はじめに、危険度判定士制度について説明致します。
平成7年1月、阪神大震災を契機に防災の相互支援体制と個別の被害実態を即座に判定する一定の基準と周りにその状態を伝える方法が必要となっていた。
国土交通省は平成13年10月「被災宅地危険度判定士」を制定した。
危険度判定士とは一定の技術知識と実務経験を有する者が規定の講習を経て認定された者で、全国の都道府県知事が独自に登録している。判定士の活動は基本的にボランティアで、原則として被災自治体の災害本部の指揮下で行動します。
従来の災害現場ではほとんどが個々の建物を判定対象としてきたが、被害の多くは建物を支えている地盤や擁壁等の倒壊が二次災害の原因に結びついている。
判定士の役目はこの二次的災害の防止が目的で、自治体が管轄する。
東日本大震災の仙台市における被災宅地危険度判定の状況の一部を紹介します。
仙台市は3月14日 折立五丁目の43世帯、緑ヶ丘4丁目の102世帯に避難勧告を行いましたが、4月7日の余震被害が甚大で全国に第二陣の支援を要請した。
8月29日現在の判定結果は危険(赤)794件、要注意(黄)1,310件、調査済(青)1,776件。計3,880件です(5月19日をもって受け付け終了時)。

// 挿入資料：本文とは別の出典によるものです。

Lemma cacheResult_fresh_key_witness :
  useCaching limitTwoStore = true
  ∧ JsMap.has (pageKey 3) (cache limitTwoStore) = true
  ∧ JsMap.has (pageKey 4)
      (cache (performJson [SetQuery (pageQuery 4)] limitTwoStore)) = false
  ∧ cache (cacheResult Json.serialize (itemsResult "r4")
             (performJson [SetQuery (pageQuery 4)] limitTwoStore)).2
    = [(pageKey 3, itemsResult "r3"); (pageKey 4, itemsResult "r4")].
Proof.
  set (s := performJson [SetQuery (pageQuery 4)] limitTwoStore).
  assert (useCaching s = true) as H1 by reflexivity.
  assert (serializeObject Json.serialize (query (stateOf s)) true
          = Some (pageKey 4)) as H2 by (by vm_compute).
  assert (JsMap.has (pageKey 4) (cache s) = false) as H3 by (by vm_compute).
  split; [reflexivity|]. split; [by vm_compute|]. split; [exact H3|].
  pose proof (proj2 (proj2 (cacheResult_fresh_key Json.serialize
    (itemsResult "r4") s (pageKey 4) H1 H2 H3))) as H.
  assert (Z.abs (cacheLimit s) ≤ cacheSize s)%Z as Hfull by (by vm_compute).
  rewrite (H Hfull). by vm_compute.
Defined.

(** X2. [cacheResult] never changes the value cached under another key.
    The only other entry it can remove is the oldest one, and it removes it
    exactly when the cache is at or above the limit. *)
Theorem cacheResult_other_entries serialize (r : Obj.t) (s : Store) key k :
  useCaching s = true →
  JsMap.wf (cache s) →
  serializeObject serialize (query (stateOf s)) true = Some key →
  k ≠ key →
  JsMap.get k (cache (cacheResult serialize r s).2) =
    if decide ((Z.abs (cacheLimit s) ≤ cacheSize s)%Z
               ∧ JsMap.first_key (cache s) = Some k)
    then None
    else JsMap.get k (cache s).
Proof.
  intros Hc Hwf Hkey Hne.
  rewrite cacheResult_run, Hc. unfold currentKey. rewrite Hkey. simpl.
  rewrite get_set, decide_False by done. unfold cacheSize.
  destruct (evicted_cases (cacheLimit s) (cache s)) as [[Hlt ->]|[Hge ->]].
  - rewrite decide_False; [done|]. intros [? _]. lia.
  - rewrite get_tail by done.
    destruct (decide (JsMap.first_key (cache s) = Some k)) as [Hk|Hk].
    + by rewrite decide_True.
    + rewrite decide_False; [done|]. by intros [_ ?].
Qed.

新潟・神戸の派遣、支援者は震災対応のノウハウがありますが、仙台市担当課には地震の危険性を認識しているが、災害に対する対策を持っていなかった。例えば、会議室の確保も出来ず、支援団体の為の仙台市の地図を購入するお金(予算)もなかった。受け入れ体制がととのわなかった。対策のしくみが課題となっている。
被災宅地の判定は罹災証とリンクしないし、宅地災害(被害)については個人財産という現行法制では、税金を投入できないしくみになっており、国の制度改正(予算措置)が求められるところです。
市の年間予算は福祉を含め、4,000億円に対し、仙台市の被害は津波災害6,000億円、宅地被害1,000億円、道路・下水道等公共ライフラインの被害を合わせると1兆2千億円超と試算されている。